Collected data:

=-=-=-=-=

Lemma totals_never_decrease_witness :
  totalRevenueBridged Scenario.genesis <= totalRevenueBridged Scenario.bridged1 /\
  totalRevenueReversed Scenario.genesis <= totalRevenueReversed Scenario.bridged1 /\
  _settlementNonce Scenario.genesis <= _settlementNonce Scenario.bridged1.
Proof.
  apply (proj1 (totals_never_decrease idealHash) Scenario.genesis Scenario.bridged1).
  apply rtc_once, step_call.
Defined.

Lemma constructor_deploys_witness :
  exists s,
    constructor Scenario.bridgeAddr Scenario.emptyToken
      Scenario.tokenAddr Scenario.operator0 Scenario.owner0 = Ok s /\
    owner s = Scenario.owner0 /\ bridgeOperator s = Scenario.operator0.
Proof.
  destruct (proj2 (constructor_deploys idealHash Scenario.bridgeAddr Scenario.emptyToken
                     Scenario.tokenAddr Scenario.operator0 Scenario.owner0))
    as (s & H1 & H2 & H3 & _); try discriminate.
  exists s. split; [exact H1|]. split; [exact H2|exact H3].
Defined.

Lemma staking_absorbs_at_most_three_units_witness :
  99 * stakingBps defaultAllocation / 10000 <= 12 /\
  12 <= 99 * stakingBps defaultAllocation / 10000 + 3.
Proof.
  apply (staking_absorbs_at_most_three_units defaultAllocation 99 39 29 19 12);
    reflexivity.
Defined.

Lemma bridged_total_is_sum_of_records_witness :
  totalRevenueBridged Scenario.reversed1 = amountSum (settlements Scenario.reversed1) /\
  N.of_nat (size (settlements Scenario.reversed1)) = _settlementNonce Scenario.reversed1.
Proof.
  apply (bridged_total_is_sum_of_records idealHash idealHash_inj).
  apply reversed1_reachable.
Defined.

Lemma settlement_records_are_immutable_witness :
  amount (getSettlement Scenario.reversed1 (Scenario.sid "inv_1" 1))
  = amount Scenario.entry1 /\
  beneficiary (getSettlement Scenario.reversed1 (Scenario.sid "inv_1" 1))
  = beneficiary Scenario.entry1.
Proof.
  destruct (settlement_records_are_immutable idealHash idealHash_inj
              Scenario.bridged1 Scenario.reversed1 (Scenario.sid "inv_1" 1) Scenario.entry1
              bridged1_reachable (rtc_once _ _ (step_call idealHash _ _ _)) bridged1_entry)
    as (_ & _ & _ & H4 & H5 & _).
  split; [exact H5|exact H4].
Defined.

Lemma settlement_ids_are_fresh_witness :
  settlements Scenario.genesis !! Scenario.sid "inv_1" 1 = None.
Proof.
  apply (settlement_ids_are_fresh idealHash idealHash_inj _ _ _ _ _ _ _ _ _ _ _
           genesis_reachable bridge1_run).
Defined.

Lemma disputed_settlement_cannot_be_reversed_witness :
  statusOf Scenario.disputed1_paused (Scenario.sid "inv_1" 1) = Some DISPUTED /\
  forall env' reason,
    transact idealHash env' (CallReverseSettlement (Scenario.sid "inv_1" 1) reason)
      Scenario.disputed1_paused = Scenario.disputed1_paused.
Proof.
  destruct (disputed_settlement_cannot_be_reversed idealHash idealHash_inj _ _ _ _ _
              Scenario.disputed1_paused
              bridged1_paused_reachable dispute_paused_run (rtc_refl _ _))
    as (H1 & _ & H3 & _).
  split; [exact H1|exact H3].
Defined.

Lemma index_and_ledger_agree_witness :
  invoiceId (getSettlement Scenario.reversed1
               (getSettlementByInvoice idealHash Scenario.reversed1 "inv_1")) = "inv_1"%string /\
  settlementId (getSettlement Scenario.reversed1
                  (getSettlementByInvoice idealHash Scenario.reversed1 "inv_1"))
  = getSettlementByInvoice idealHash Scenario.reversed1 "inv_1".
Proof.
  destruct (proj1 (index_and_ledger_agree idealHash idealHash_inj idealHash_nonzero
                     Scenario.reversed1 reversed1_reachable) "inv_1"%string)
    as (_ & H2 & H3).
  - vm_compute. reflexivity.
  - split; [exact H2|exact H3].
Defined.

Lemma mock_issue_and_burn_witness :
  exists m1,
    MockNBPTDeployable.issueToPartition (partitionId idealHash PARTITION_RESERVE)
      Scenario.treasury 4000 MockNBPTDeployable.empty = Ok m1.
Proof.
  apply (mock_issue_and_burn (partitionId idealHash PARTITION_RESERVE)
           Scenario.treasury 4000 MockNBPTDeployable.empty).
  vm_compute. discriminate.
Defined.

Lemma empty_mock_holds :
  mockHolds idealHash MockNBPTDeployable.empty Scenario.emptyToken.
Proof. intros p a. reflexivity. Qed.

Lemma mock_implements_token_store_witness :
  match MockNBPTDeployable.issueToPartition (partitionId idealHash PARTITION_STAKING)
          Scenario.treasury 1000 MockNBPTDeployable.empty,
        issueToPartition PARTITION_STAKING Scenario.treasury 1000 Scenario.emptyToken with
  | Ok m', Ok t' => mockHolds idealHash m' t'
  | Revert e, Revert e' => e = e'
  | _, _ => False
  end.
Proof.
  apply (mock_implements_token_store idealHash idealHash_inj
           MockNBPTDeployable.empty Scenario.emptyToken empty_mock_holds).
Defined.
(** * Application state controller of the fridge-to-recipes app

    A shallow embedding of the [App] component (the React function
    component holding the five [useState] cells) and of [types.ts],
    followed by the properties of its handlers.

    Conventions of the embedding:
    - the five [useState] cells are one record, [AppModel]; a setter is a
      function on that record, taking the updater that React would apply
      to the previous value (a plain value [v] is the updater [fun _ => v]);
    - a handler reads the cells of the render it was created in, so it is
      a function of that snapshot;
    - an [async] handler is a [Task]: the record committed before its
      [await], the request it is waiting for, and the continuation that
      turns the settled promise into updates of the then-current record;
    - the remote service and the browser's file reader are an environment
      [Env] of functions returning [Outcome]s (a promise that fulfils with a
      value, or rejects). *)

From Stdlib Require Import ZArith String Ascii DecimalString DecimalPos DecimalN.
From stdpp Require Import base list strings.


(** ** types.ts *)

Module Ingredient.
Record t := mk {
  id : string;
  name : string;
  possibleAlternates : list string
}.

(** The object spread [{ ...ing, name }]: every field copied, [name]
    overridden. *)
Definition with_name (ing : t) (n : string) : t :=
  {| id := id ing; name := n; possibleAlternates := possibleAlternates ing |}.
End Ingredient.

Inductive Difficulty := Easy | Medium | Hard.

Module Recipe.
Record t := mk {
  id : string;
  title : string;
  description : string;
  prepTime : string;
  difficulty : Difficulty;
  ingredientsNeeded : list string;
  instructions : list string
}.
End Recipe.

Inductive AppState := IDLE | ANALYZING | EDITING | GENERATING | RESULTS.

(** ** The component's state cells *)

Record AppModel := mkApp {
  state : AppState;
  capturedImages : list string;
  ingredients : list Ingredient.t;
  recipes : list Recipe.t;
  error : option string
}.

(** [useState] initial values. *)
Definition initial : AppModel :=
  {| state := IDLE; capturedImages := []; ingredients := [];
     recipes := []; error := None |}.

Definition setState (s : AppState) (m : AppModel) : AppModel :=
  {| state := s; capturedImages := capturedImages m;
     ingredients := ingredients m; recipes := recipes m; error := error m |}.

Definition setCapturedImages (f : list string -> list string) (m : AppModel)
  : AppModel :=
  {| state := state m; capturedImages := f (capturedImages m);
     ingredients := ingredients m; recipes := recipes m; error := error m |}.

Definition setIngredients (f : list Ingredient.t -> list Ingredient.t)
  (m : AppModel) : AppModel :=
  {| state := state m; capturedImages := capturedImages m;
     ingredients := f (ingredients m); recipes := recipes m; error := error m |}.

Definition setRecipes (f : list Recipe.t -> list Recipe.t) (m : AppModel)
  : AppModel :=
  {| state := state m; capturedImages := capturedImages m;
     ingredients := ingredients m; recipes := f (recipes m); error := error m |}.

Definition setError (e : option string) (m : AppModel) : AppModel :=
  {| state := state m; capturedImages := capturedImages m;
     ingredients := ingredients m; recipes := recipes m; error := e |}.

(** ** Array helpers *)

(** [Array.prototype.filter] with the two-argument callback
    [(element, index) => ...]; [i] is the index of the head of [l]. *)
Fixpoint filter_from {A} (p : A -> nat -> bool) (i : nat) (l : list A) : list A :=
  match l with
  | [] => []
  | x :: l' =>
      if p x i then x :: filter_from p (S i) l' else filter_from p (S i) l'
  end.

Definition filter_idx {A} (p : A -> nat -> bool) (l : list A) : list A :=
  filter_from p 0 l.

(** ** Synchronous handlers *)

(** [removeImage]: [prev.filter((_, i) => i !== index)].  The argument is a
    JavaScript number; the component only ever passes an array index, and
    the model takes any integer. *)
Definition removeImage (index : Z) (m : AppModel) : AppModel :=
  setCapturedImages
    (fun prev => filter_idx (fun _ i => negb (Z.of_nat i =? index)%Z) prev) m.

(** Decimal rendering of [Date.now()] inside the template literal. *)
Definition decimal (n : N) : string :=
  DecimalString.NilZero.string_of_uint (N.to_uint n).

(** [handleAddIngredient]: appends to the [ingredients] of the render the
    handler closes over; [now] is the value of [Date.now()]. *)
Definition handleAddIngredient (now : N) (m : AppModel) : AppModel :=
  let newIng :=
    {| Ingredient.id := "manual-" +:+ decimal now;
       Ingredient.name := "New Item";
       Ingredient.possibleAlternates := [] |} in
  setIngredients (fun _ => ingredients m ++ [newIng]) m.

Definition updateIngredientName (id name : string) (m : AppModel) : AppModel :=
  setIngredients
    (fun prev =>
       map (fun ing =>
              if String.eqb (Ingredient.id ing) id
              then Ingredient.with_name ing name else ing) prev) m.

Definition swapIngredient (id newName : string) (m : AppModel) : AppModel :=
  setIngredients
    (fun prev =>
       map (fun ing =>
              if String.eqb (Ingredient.id ing) id
              then Ingredient.with_name ing newName else ing) prev) m.

Definition removeIngredient (id : string) (m : AppModel) : AppModel :=
  setIngredients
    (fun prev =>
       List.filter (fun ing => negb (String.eqb (Ingredient.id ing) id)) prev) m.
(** X18: nothing in the bridge removes a consumer.  After any run of
    calls, deliveries and timer firings the consumers on the reply queue
    are those there were before, each at its place, followed by one
    consumer for each call of [requestReply] in the run, in the order of the
    calls: replies and timeouts leave them registered, and the reply queue
    keeps its name. *)
Theorem consumers_only_accumulate :
  forall (b : Rabbit.Bridge) (events : list Rabbit.Event),
    Rabbit.consumers (Rabbit.run b events)
    = Rabbit.consumers b ++ registeredBy (Rabbit.replyQueue b) events
    /\ Rabbit.replyQueue (Rabbit.run b events) = Rabbit.replyQueue b
    /\ (forall i c, Rabbit.consumers b !! i = Some c ->
                    Rabbit.consumers (Rabbit.run b events) !! i = Some c)
    /\ forall queue payload timeout id,
         {| Rabbit.consumerQueue := Rabbit.replyQueue b; Rabbit.requestId := id |}
         ∈ Rabbit.consumers
             (Rabbit.run (Rabbit.requestReply b queue payload timeout id) events).
Proof.
  intros b events. destruct (consumers_run events b) as [Hconsumers Hqueue].
  split; [exact Hconsumers|]. split; [exact Hqueue|]. split.
  - intros i c Hi. rewrite Hconsumers. now apply lookup_app_l_Some.
  - intros queue payload timeout id.
    destruct (consumers_run events (Rabbit.requestReply b queue payload timeout id))
      as [-> _].
    cbn. apply elem_of_app. left. apply elem_of_app. right. left.
Qed.

(** ** Rows of a block and of a transaction *)

Section RowFacts.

=-=-=-=-=

_Problem to solve_:
Go line by line through the data above and count those holding "emptyToken"; report the number alone.

_Solution for this task_:
5